ASU, Eastern Arizona College partnership produces 21 grads
Twenty-one spring 2015 ASU graduates have completed bachelor’s programs without having to uproot from home in Arizona’s Gila Valley, through the innovative educational partnership between ASU and Eastern Arizona College in Thatcher.
“I had the opportunity to better myself in a place that I love, doing what I love,” said Sharon Kluzek-Bast, one of the graduates.
Twelve students completed the bachelor of interdisciplinary studies in organizational studies, and one completed the bachelor of arts in liberal studies, in the College of Letters and Sciences. Eight earned the bachelor of applied science in operations management in the Ira A. Fulton Schools of Engineering.
Eastern Arizona College (EAC) hosted a recognition event for the graduates and faculty at the Thatcher campus on May 9, giving extended family and friends who might not be able to make the six-hour round-trip drive to Tempe the chance to formally share in a celebration.
“Today I’m bursting with pride and a sense of accomplishment,” said EAC provost Jeanne Bryce in her opening welcome to those gathered to celebrate the second cohort of graduates to come through the ASU-EAC partnership programs.

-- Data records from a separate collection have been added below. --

(* ===== verification/VfsInit.v ===== *)
(** * Finding the root file system ([vfs::mount], [vfs::init])

    The partitions of a disk are tried in order, then the whole disk as one
    file system. *)

From S2P Require Import Prelude Task Fs Partition Ext2 Vfs.

Section init.
Context {K : Type} `{KernelEnv K}.

(** The static context [s_part_ctx] is set before every mount and not changed
    after the one that succeeds, so the mounted file system keeps reading through
    the value it was mounted with. *)
Definition vfs_mount (read_block : ReadBlock) (part_lba : Z) (k : K) : Res (K * option (SuperBlock K Ext2InodeRef)) :=
  let ctx := MkCtx read_block part_lba in
  '(k, r) ← Ext2.mount (λ lba count, read_partition lba count ctx) k;
  Ok (k, match r with Some (_, sb) => Some sb | None => None end).

(** [for (int i = 0; i < n; ++i)]. *)
Fixpoint try_partitions (raw_read : ReadBlock) (parts : list Partition) (k : K)
    : Res (K * option (SuperBlock K Ext2InodeRef)) :=
  match parts with
  | [] => Ok (k, None)
  | p :: parts =>
      if negb (valid p) then try_partitions raw_read parts k else
      '(k, sb) ← vfs_mount raw_read (start_lba p) k;
      match sb with
      | Some sb => Ok (k, Some sb)
      | None => try_partitions raw_read parts k
      end
  end.

Definition vfs_init (raw_read : ReadBlock) (v : Vfs K Ext2InodeRef) : Res (Vfs K Ext2InodeRef) :=
  parts ← scan raw_read 16;
  '(k, sb) ← try_partitions raw_read parts (kern v);
  match sb with
  | Some sb => Ok (MkVfs k (Some sb) (s_mounts v) (files v))
  | None =>
      '(k, sb) ← vfs_mount raw_read 0 k;
      match sb with
      | Some sb => Ok (MkVfs k (Some sb) (s_mounts v) (files v))
      | None => Ok (with_kern k v)
      end
  end.

End init.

Similar emotions were echoed by ASU College of Letters and Sciences dean Duane Roen, who gave remarks on behalf of ASU. He told the graduates to “take that pride, that sense of accomplishment and confidence that you have today, with you and apply it to the next goals you set for yourself and your future life choices.”
The cohort chose Michael W. Fox, ASU faculty associate and EAC business instructor, to present an address on behalf of the faculty at the recognition event. Fox noted he had the good fortune of teaching these students both their first semester in the program and the last and talked about the growth he’d witnessed in them.
"You've considered viewpoints you never would've considered before. You've held your ground – and changed your mind – when evidence dictated you do so,” said Fox. “I've watched, like a father full of pride, as you provided meaningful advice to small-business owners worried about becoming obsolete, seeing the excitement on their faces as you presented recommendations that caused them to fall in love with their business all over again."
Interdisciplinary studies graduate Wayne Stephenson spoke on behalf of the graduates, many of whom had postponed their bachelor’s degrees for a time because of work and family commitments.
While enrolled in the program, Stephenson increased his GPA from 3.46 to a 4.0 and was named the Outstanding Graduate for spring 2015 by the College of Letters and Sciences. He was recognized at ASU undergraduate commencement in Sun Devil Stadium on May 11 and will be presented with an award from the ASU Alumni Association at the Letters and Sciences convocation on May 15.
He and his wife, Laurissa Stephenson, also in this cohort of ASU-EAC graduates, are the parents of a 9-month-old daughter, and both worked part-time while finishing their degrees.
Fellow graduate Janiel McNeill first attended Eastern Arizona College right out of high school, where she played volleyball and earned an associate degree in 2005.
“I started on a bachelor’s at Western New Mexico that following year, but just never finished,” said McNeill, now the parent of three young boys. “This program with ASU worked perfectly for me, allowing me to finish up in two years right here in Thatcher.”
She has begun applying for jobs and is considering taking the coursework to obtain teaching certification.
Indicative of this pioneering partnership’s potential to lead participants to advanced degrees is the experience of Anica Rose Aguero Curtis Norton, who graduated in the first cohort of ASU-EAC graduates last spring. She cheered on her husband, graduate Christopher Norton, from the audience at this year’s recognition event.
“I’m starting the master’s in management at W. P. Carey [School of Business] in the fall,” she told Roen after the ceremony. “I’m so excited to be on the ASU campus!”